For standard polarity (SP) RF connectors, the male connector has a center pin, and the threads are inside the housing; the female connector has a hole in the middle to match the male connector, and the threads are outside the housing.

The gender configuration is quite different in reverse polarity (RP) RF connectors. For RP RF connectors, the male connector has a hole instead of a center pin, with the thread set inside the housing. Conversely, the female connector has a center pin and external threads.

In addition, there are also sexless RF connectors. Gender-neutral connectors mount flush rather than mating. These connectors typically have similar housing, allowing any two connectors to pair.

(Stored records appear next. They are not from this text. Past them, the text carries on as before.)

(** X20.  A prize that the batch input of [add_prizes] creates from a line
    has the next id, at least one winner, exactly one when it is not
    special, a name that no prize of the list has up to case, and a
    quantity that is the ['#'] marker or a whole number greater than zero. *)
Theorem batch_prize_is_well_formed
    (int_of_str : string -> option Z) (ps : list Prize.t) (next_id : Z)
    (line : string) (prize : Prize.t) :
  prize_of_line int_of_str ps next_id line = Added prize ->
  Prize.id prize = next_id /\
  1 <= Prize.top_winners prize /\
  (Prize.is_special prize = false -> Prize.top_winners prize = 1) /\
  prize_name_exists (Prize.name prize) ps = false /\
  (Prize.quantity prize = PyStr "#" \/
   exists v, 0 < v /\ Prize.quantity prize = PyFloat (inject_Z v)).
Proof. apply batch_prize_is_well_formed_aux. Qed.

(** The line ["Gold: 5 : S : 2"]. *)
Lemma batch_prize_is_well_formed_witness :
  1 <= Prize.top_winners (Prize.mk 1 "Gold" (PyFloat (inject_Z 5)) true 2) /\
  (Prize.quantity (Prize.mk 1 "Gold" (PyFloat (inject_Z 5)) true 2) = PyStr "#" \/
   exists v, 0 < v /\
             Prize.quantity (Prize.mk 1 "Gold" (PyFloat (inject_Z 5)) true 2)
             = PyFloat (inject_Z v)).
Proof.
  destruct (batch_prize_is_well_formed example_int [] 1 "Gold: 5 : S : 2"
              (Prize.mk 1 "Gold" (PyFloat (inject_Z 5)) true 2) eq_refl)
    as (_ & H1 & _ & _ & H2).
  split; assumption.
Defined.

(** X21.  For a prize that the batch input of [add_prizes] created with a
    number as its quantity, integer mode allocates integers that add up to
    [round(prize.quantity)], whenever the recipients have a positive total
    weight, the active weights are numbers that are not negative, and
    neither the quantity nor a weight exceeds [2 ** 53]; for a special one
    the result has at most [top_winners] entries. *)
Theorem batch_prize_total_is_rounded_quantity
    (int_of_str : string -> option Z) (ps : list Prize.t) (next_id : Z)
    (line : string) (prize : Prize.t) (st : App) (q t : Q) :
  prize_of_line int_of_str ps next_id line = Added prize ->
  Prize.quantity prize = PyFloat q ->
  integer_only st = true ->
  shareable prize st t ->
  float_sized prize st ->
  exists rows,
    fst (calculate_distribution prize st) = Ok rows /\
    sums_to rows (py_round q) /\
    (Prize.is_special prize = true ->
     Z.of_nat (List.length rows) <= Prize.top_winners prize).
Proof.
  intros Hline Hq Hi Hs Hf.
  assert (Hc := float_sized_converts _ _ _ Hf Hq).
  destruct (batch_prize_is_well_formed_aux int_of_str ps next_id line prize Hline)
    as (_ & Hn & _ & _ & Hv).
  destruct Hv as [ Hv | (v & Hpos & Hv) ]; [ congruence | ].
  rewrite Hq in Hv. injection Hv as ->.
  rewrite (integer_mode_run prize st _ t Hi Hq Hc Hs). simpl fst.
  eexists. split; [ reflexivity | ]. split.
  - rewrite py_round_whole. apply integer_rows_sum.
    + eapply shareable_recipients, Hs.
    + rewrite Qtruncate_whole. lia.
  - intro Hsp. rewrite integer_rows_length.
    unfold recipients, top_participants. rewrite Hsp.
    rewrite py_slice_to_nonneg by lia.
    assert (H := firstn_le_length (Z.to_nat (Prize.top_winners prize))
                   (py_sorted Participant.id Z.ltb
                      (active_participants (participants st)))).
    lia.
Qed.

(** ** Integer mode: every share stays within 1 of the exact share *)

Lemma py_round_near (x : Q) :
  (-(1 # 2) <= inject_Z (py_round x) - x)%Q /\
  (inject_Z (py_round x) - x <= 1 # 2)%Q.
Proof.
  assert (H1 := Qfloor_le x). assert (H2 := Qlt_floor x).
  rewrite inject_Z_plus in H2. change (inject_Z 1) with 1%Q in H2.
  unfold py_round.
  destruct (x - inject_Z (Qfloor x) ?= 1 # 2)%Q eqn:E.
  - apply Qeq_alt in E.
    destruct (Z.even (Qfloor x));
      [ | rewrite inject_Z_plus; change (inject_Z 1) with 1%Q ]; split; lra.
  - apply Qlt_alt in E. split; lra.
  - apply Qgt_alt in E. rewrite inject_Z_plus. change (inject_Z 1) with 1%Q.
    split; lra.
Qed.

Lemma Qtruncate_bounds (q : Q) :
  (0 <= q)%Q ->
  (inject_Z (Qtruncate q) <= q)%Q /\ (q - 1 < inject_Z (Qtruncate q))%Q.
Proof.
  intro Hq.
  assert (E : Qtruncate q = Qfloor q).
  { unfold Qtruncate. destruct q as [ n d ]. simpl.
    apply Z.quot_div_nonneg; [ | lia ].
    unfold Qle in Hq. simpl in Hq. lia. }
  rewrite E. assert (H1 := Qfloor_le q). assert (H2 := Qlt_floor q).
  rewrite inject_Z_plus in H2. change (inject_Z 1) with 1%Q in H2. split; lra.
Qed.

Lemma add_at_Forall (P : share -> Prop) (k : nat) (d : Z) (shares : list share)
    (s : share) :
  nth_error shares k = Some s ->
  P (mkShare (sh_participant s) (sh_qty s + d) (sh_exact s)) ->
  Forall P shares -> Forall P (add_at k d shares).
Proof.
  revert k. induction shares as [ | x rest IH ]; intros [ | k ] H Hd Hall;
    simpl in *; try discriminate; inversion Hall; subst; constructor; auto.
  injection H as ->. exact Hd.
Qed.

Lemma excess_total (shares : list share) :
  (fold_right (fun s acc => excess s + acc) 0 shares
   == inject_Z (total_assigned shares) - exact_sum shares)%Q.
Proof.
  induction shares as [ | s rest IH ].
  - unfold exact_sum, total_assigned. simpl. change (inject_Z 0) with 0%Q. lra.
  - rewrite total_assigned_cons, inject_Z_plus. unfold exact_sum in *.
    cbn [fold_right map]. rewrite IH. unfold excess. lra.
Qed.

Lemma some_excess_positive (shares : list share) :
  (0 < fold_right (fun s acc => excess s + acc) 0 shares)%Q ->
  exists s, In s shares /\ (0 < excess s)%Q.
Proof.
  induction shares as [ | s rest IH ]; simpl; intro H.
  - lra.
  - destruct (Qlt_le_dec 0 (excess s)) as [ Hs | Hs ].
    + exists s. split; [ now left | exact Hs ].
    + destruct IH as (s' & Hin & Hs'); [ lra | ].
      exists s'. split; [ now right | exact Hs' ].
Qed.

Lemma some_excess_negative (shares : list share) :
  (fold_right (fun s acc => excess s + acc) 0 shares < 0)%Q ->
  exists s, In s shares /\ (excess s < 0)%Q.
Proof.
  induction shares as [ | s rest IH ]; simpl; intro H.
  - lra.
  - destruct (Qlt_le_dec (excess s) 0) as [ Hs | Hs ].
    + exists s. split; [ now left | exact Hs ].
    + destruct IH as (s' & Hin & Hs'); [ lra | ].
      exists s'. split; [ now right | exact Hs' ].
Qed.

Lemma loss_excess (s : share) : (loss s == Qabs (excess s - 1))%Q.
Proof.
  unfold loss, excess. apply Qabs_wd.
  unfold Z.sub. rewrite inject_Z_plus.
  change (inject_Z (Z.opp 1)) with (-(1))%Q. lra.
Qed.

Lemma gain_excess (s : share) : (gain s == Qabs (excess s + 1))%Q.
Proof.
  unfold gain, excess. apply Qabs_wd. rewrite inject_Z_plus.
  change (inject_Z 1) with 1%Q. lra.
Qed.

Lemma excess_add (s : share) (d : Z) :
  (excess (mkShare (sh_participant s) (sh_qty s + d) (sh_exact s))
   == excess s + inject_Z d)%Q.
Proof. unfold excess. simpl. rewrite inject_Z_plus. lra. Qed.

Lemma positive_excess_can_decrement (s : share) :
  (0 <= sh_exact s)%Q -> (0 < excess s)%Q -> can_decrement s = true.
Proof.
  unfold excess, can_decrement. intros He Hx. apply Z.ltb_lt.
  assert (H : (inject_Z 0 < inject_Z (sh_qty s))%Q)
    by (change (inject_Z 0) with 0%Q; lra).
  now rewrite <- Zlt_Qlt in H.
Qed.

Lemma decrement_once_within (shares : list share) (T : Z) (q : Q) :
  Forall (fun s => 0 <= sh_exact s)%Q shares ->
  Forall within_after_decrements shares ->
  (exact_sum shares == q)%Q -> (q - 1 < inject_Z T)%Q ->
  T + 1 <= total_assigned shares ->
  Forall within_after_decrements (decrement_once shares).
Proof.
  intros Hnn Hinv Hsum HT Hover.
  destruct (some_excess_positive shares) as (s0 & Hin0 & Hpos0).
  { rewrite excess_total, Hsum.
    assert (H : (inject_Z (T + 1) <= inject_Z (total_assigned shares))%Q)
      by now rewrite <- Zle_Qle.
    rewrite inject_Z_plus in H. change (inject_Z 1) with 1%Q in H. lra. }
  rewrite Forall_forall in Hnn, Hinv.
  assert (Hc0 := positive_excess_can_decrement s0 (Hnn s0 Hin0) Hpos0).
  destruct (decrement_once_spec shares)
    as [ [ _ Hall ] | (k & s & (Hn & Hc & Hmin) & ->) ].
  - specialize (Hall s0 Hin0). unfold can_decrement in Hc0.
    apply Z.ltb_lt in Hc0. lia.
  - destruct (In_nth_error _ _ Hin0) as (k0 & Hk0).
    destruct (Hmin k0 s0 Hk0 Hc0) as [ Hle _ ].
    assert (Hs := Hinv s (nth_error_In _ _ Hn)).
    assert (Hs0 := Hinv s0 Hin0).
    destruct Hs as [ Hs1 Hs2 ]. destruct Hs0 as [ Hs01 Hs02 ].
    rewrite !loss_excess in Hle.
    assert (Hl0 : (Qabs (excess s0 - 1) < 1)%Q).
    { apply Qabs_Qlt_condition. split; lra. }
    assert (Hl : (Qabs (excess s - 1) < 1)%Q).
    { eapply Qle_lt_trans; [ exact Hle | exact Hl0 ]. }
    apply Qabs_Qlt_condition in Hl. destruct Hl as [ Hl1 Hl2 ].
    apply (add_at_Forall _ _ _ _ _ Hn); [ | now apply Forall_forall ].
    unfold within_after_decrements. rewrite excess_add.
    change (inject_Z (-1)) with (-(1))%Q. split; lra.
Qed.

Lemma increment_once_within (shares : list share) (T : Z) (q : Q) :
  Forall within_after_increments shares ->
  (exact_sum shares == q)%Q -> (inject_Z T <= q)%Q ->
  total_assigned shares + 1 <= T ->
  Forall within_after_increments (increment_once shares).
Proof.
  intros Hinv Hsum HT Hunder.
  destruct (some_excess_negative shares) as (s0 & Hin0 & Hneg0).
  { rewrite excess_total, Hsum.
    assert (H : (inject_Z (total_assigned shares + 1) <= inject_Z T)%Q)
      by now rewrite <- Zle_Qle.
    rewrite inject_Z_plus in H. change (inject_Z 1) with 1%Q in H. lra. }
  rewrite Forall_forall in Hinv.
  destruct (increment_once_spec shares) as (k & s & (Hn & _ & Hmin) & ->).
  { intro E. rewrite E in Hin0. destruct Hin0. }
  destruct (In_nth_error _ _ Hin0) as (k0 & Hk0).
  destruct (Hmin k0 s0 Hk0 eq_refl) as [ Hle _ ].
  assert (Hs := Hinv s (nth_error_In _ _ Hn)).
  assert (Hs0 := Hinv s0 Hin0).
  destruct Hs as [ Hs1 Hs2 ]. destruct Hs0 as [ Hs01 Hs02 ].
  rewrite !gain_excess in Hle.
  assert (Hl0 : (Qabs (excess s0 + 1) < 1)%Q).
  { apply Qabs_Qlt_condition. split; lra. }
  assert (Hl : (Qabs (excess s + 1) < 1)%Q).
  { eapply Qle_lt_trans; [ exact Hle | exact Hl0 ]. }
  apply Qabs_Qlt_condition in Hl. destruct Hl as [ Hl1 Hl2 ].
  apply (add_at_Forall _ _ _ _ _ Hn); [ | now apply Forall_forall ].
  unfold within_after_increments. rewrite excess_add.
  change (inject_Z 1) with 1%Q. split; lra.
Qed.

Lemma corrections_keep_exact (shares : list share) :
  kept_by_corrections (fun l => map sh_exact l = map sh_exact shares).
Proof. intros k d l s _ _ H. now rewrite add_at_exact. Qed.

Lemma decrement_iter_exact (n : nat) (shares : list share) :
  map sh_exact (Nat.iter n decrement_once shares) = map sh_exact shares.
Proof.
  apply (iter_keeps (fun l => map sh_exact l = map sh_exact shares));
    [ | reflexivity ].
  intros y Hy. apply decrement_once_keeps; [ apply corrections_keep_exact | exact Hy ].
Qed.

RF connectors: male vs female, SP vs RP

RF Connector Types 

There is a wide range of coaxial connectors that differ in size, mating mechanism, operating frequency, applications, etc. The following section explores some of the most common types.​

BNC Connectors

The miniature-size Bayonet Neil-Concelman (BNC) connector was developed in the 1940s, and it is one of the earliest and most popular RF connectors. BNC connectors are simple in structure, with a bayonet mount locking mechanism for quick connection/disconnection.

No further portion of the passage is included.